──────── Extracted entries ────────

Definition applyPressureFindings (findings : list Finding) (force : bool) : result gate_error (list warning) :=
  let blocking := filter (fun f => f_Severity f = SeverityBlock) findings in
  let advisory := filter (fun f => f_Severity f <> SeverityBlock) findings in
  match blocking with
  | [] => Ok (WarnFinding <$> advisory)
  | _ => if negb force then Err (Refused blocking)
         else Ok ((WarnForced <$> blocking) ++ (WarnFinding <$> advisory))
  end.

Definition checkOvercommit r s (addMiB : Z) (force : bool) : result gate_error (option warning) :=
  match hostTotalMemory r with
  | None => Ok None
  | Some total =>
      let reserve := ConfigReserveMiB (reserveEnv r) in
      match cluster_List r with
      | None => Err ListFailed
      | Some clusters =>
          let planned := foldl (fun acc item => if clusterRunning (c_Name item) s then acc +! clusterMemoryMiB item else acc)
                           addMiB clusters in
          if negb (Overcommit planned total reserve) then Ok None
          else if negb force then Err (OvercommitRefused planned total reserve)
          else Ok (Some (Overcommitted planned total reserve))
      end
  end.

Definition with_free (free : Z) (sn : HostPressure.Snapshot) : HostPressure.Snapshot :=
  HostPressure.mkSnapshot (Swap sn) (DataVolume sn) (sn_MemoryPressure sn) free (TotalMemoryMiB sn) (sn_CompressorMiB sn).

Definition checkHostPressure r (incomingMiB : Z) (force : bool) : result gate_error (list warning) :=
  match hostPressure r with
  | None => Ok (if pressureUnsupported r then [] else [ProbeFailed])
  | Some sn =>
      let sn := match hostFreeMemory r with Some free => with_free free sn | None => sn end in
      applyPressureFindings (Assess sn (ConfigReserveMiB (reserveEnv r) +! incomingMiB)) force
  end.

(** The guests that can be shrunk and how much that is worth. *)
Record balloonReclaim_t := mkReclaim { br_vms : gmap string (balloonMachine M); br_availableMiB : Z; br_floorMiB : Z }.

Definition names_of (vms : gmap string (balloonMachine M)) : list string := elements (dom vms).

Definition balloonReclaim r s : balloonReclaim_t * Server M W :=
  let floorMiB := ConfigFloorMiB in
  if balloonDisabled s || (reclaimCeilingMiB r s floorMiB <=? 0) then (mkReclaim ∅ 0 floorMiB, s)
  else
    let '(vms, s) := balloonablesLocked r s in
    (mkReclaim vms (availableMiB (vms, s) (names_of vms) floorMiB) floorMiB, s).

Definition reclaim_apply (b : balloonReclaim_t) (deficitMiB : Z) s : Z * option apply_error * Server M W :=
  let '(held, err, w) := apply (br_vms b, s) (names_of (br_vms b)) (br_floorMiB b) deficitMiB in
  (held, err, w.2).

Definition start_input r s (addMiB : Z) : ProvisionStart :=
  mkStart (runningVMMemoryMiB r s) addMiB (default 0 (hostFreeMemory r)) (default 0 (hostTotalMemory r))
    (ConfigReserveMiB (reserveEnv r)) 0
    (match hostPressure r with Some sn => sn_MemoryPressure sn | None => MemoryPressureUnknown end)
    (match hostPressure r with Some sn => Swap sn | None => mkUsage 0 0 end).

Definition with_reclaimable (avail : Z) (i : ProvisionStart) : ProvisionStart :=
  mkStart (RunningVMMiB i) (NewVMMiB i) (HostFreeMiB i) (HostTotalMiB i) (HostPressure.ReserveMiB i) avail
    (ps_MemoryPressure i) (ps_Swap i).

Definition checkProvisionStart r (addMiB : Z) (force : bool) (now : Z) s
    : result gate_error (list warning * Z) * Server M W :=
  let i := start_input r s addMiB in
  let '(reclaim, i, s) :=
    if 0 <? ProvisionStartShortfallMiB i then
      let '(reclaim, s) := balloonReclaim r s in (reclaim, with_reclaimable (br_availableMiB reclaim) i, s)
    else (mkReclaim ∅ 0 0, i, s) in
  let plan := AssessProvisionStart i in
  match applyPressureFindings (Findings plan) force with
  | Err e => (Err e, s)
  | Ok warnings =>
      if ReclaimMiB plan =? 0 then (Ok (warnings, 0), s)
      else
        let '(held, err, s) := reclaim_apply reclaim (ReclaimMiB plan) s in
        match err with
        | Some e =>
            if negb force then (Err (PreballoonFailed (ReclaimMiB plan) (RunningVMMiB i) e), s)
            else
              let s := if 0 <? held then holdBalloonReclaim held now s else s in
              (Ok (warnings ++ [PreballoonFailedForced (ReclaimMiB plan) (RunningVMMiB i) e], held), s)
        | None =>
            (Ok (warnings ++ [Preballooned (ReclaimMiB plan) (RunningVMMiB i) addMiB (HostPressure.ReserveMiB i) (HostFreeMiB i)], held),
             holdBalloonReclaim held now s)
        end
  end.

(** The warning of [checkLonghornMemoryWarning]: projected free memory and reserve. *)
Definition checkLonghornMemoryWarning r (item : Cluster) : option (Z * Z) :=
  if negb (String.eqb (CSI (c_Intent item)) CSILonghorn) then None
  else match hostFreeMemory r with
       | None => None
       | Some freeMiB =>
           let reserve := ConfigReserveMiB (reserveEnv r) in
           let projected := freeMiB -! clusterMemoryMiB item in
           if reserve <=? projected then None
           else Some (if projected <? 0 then 0 else projected, reserve)
       end.

(** *** One poll of the manager ([balloon.RunWithLogger] as the daemon configures it) *)

Definition poll r (sample : option BalloonManager.Snapshot) (now : Z) (m : Manager) (logs : list log_entry) s
    : Manager * list log_entry * Server M W :=
  if BalloonPaused s then (m, logs, s)
  else match sample with
       | None => (m, logs, s)
       | Some sample =>
           let '(machines, s) := Balloonables r s in
           let '(hold, s) := BalloonHoldMiB r now now s in
           let st := ReconcileSnapshot (dom machines) sample (ConfigReserveMiB (reserveEnv r)) ConfigFloorMiB hold now
                       (mkState m (machines, s) logs) in
           (mgr st, BalloonManager.logs st, (world st).2)
       end.
End Server.

(** ** Lemmas *)

Lemma sum64_exact {A} (f : A -> Z) (l : list A) :
  (forall x, x ∈ l -> 0 <= f x) -> zsum f l < 2 ^ 62 -> sum64 f l = zsum f l.
Proof.
  unfold sum64. enough (forall acc, 0 <= acc -> (forall x, x ∈ l -> 0 <= f x) -> acc + zsum f l < 2 ^ 62 ->
    foldl (fun acc x => acc +! f x) acc l = acc + zsum f l) as Hg by (intros; by apply (Hg 0)).
  induction l as [|a l IH]; intros acc Ha Hp Hb; [rewrite zsum_nil; cbn; lia|]. rewrite zsum_cons in *.
  assert (0 <= zsum f l) by (apply zsum_nonneg; set_solver). assert (0 <= f a) by set_solver.
  cbn [foldl]. rewrite wrap64_id by int64_lia. rewrite IH; [lia|lia|set_solver|lia].
Qed.

Lemma above_zero_max x : above_zero x = Z.max 0 x.
Proof. unfold above_zero. destruct (0 <? x) eqn:E; bool_to_prop; lia. Qed.

(** *** The pre-balloon loop *)

Section Loop.
Context {W : Type} `{BalloonLaws W}.

(** An iteration that ends without an error had every guest accept. *)
Lemma apply_loop_pending targets names (a a' : apply_state W) :
  apply_loop targets names a = (a', None) -> pending a = [].
Proof.
  revert a. induction names as [|n names IH]; intros a Hl; cbn [apply_loop] in Hl.
  - by case_head_in Hl.
  - destruct (vm_SetMemoryTargetMiB (ap_world a) n (get_target targets n)) as [[] w'];
      try discriminate Hl; apply IH in Hl; cbn in Hl; try done; by destruct (pending a).
Qed.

────────

*Work required*.
Each line holding "gmap" in the records should be copied out.

*Solution for this exercise*.
Record balloonReclaim_t := mkReclaim { br_vms : gmap string (balloonMachine M); br_availableMiB : Z; br_floorMiB : Z }.
Definition names_of (vms : gmap string (balloonMachine M)) : list string := elements (dom vms).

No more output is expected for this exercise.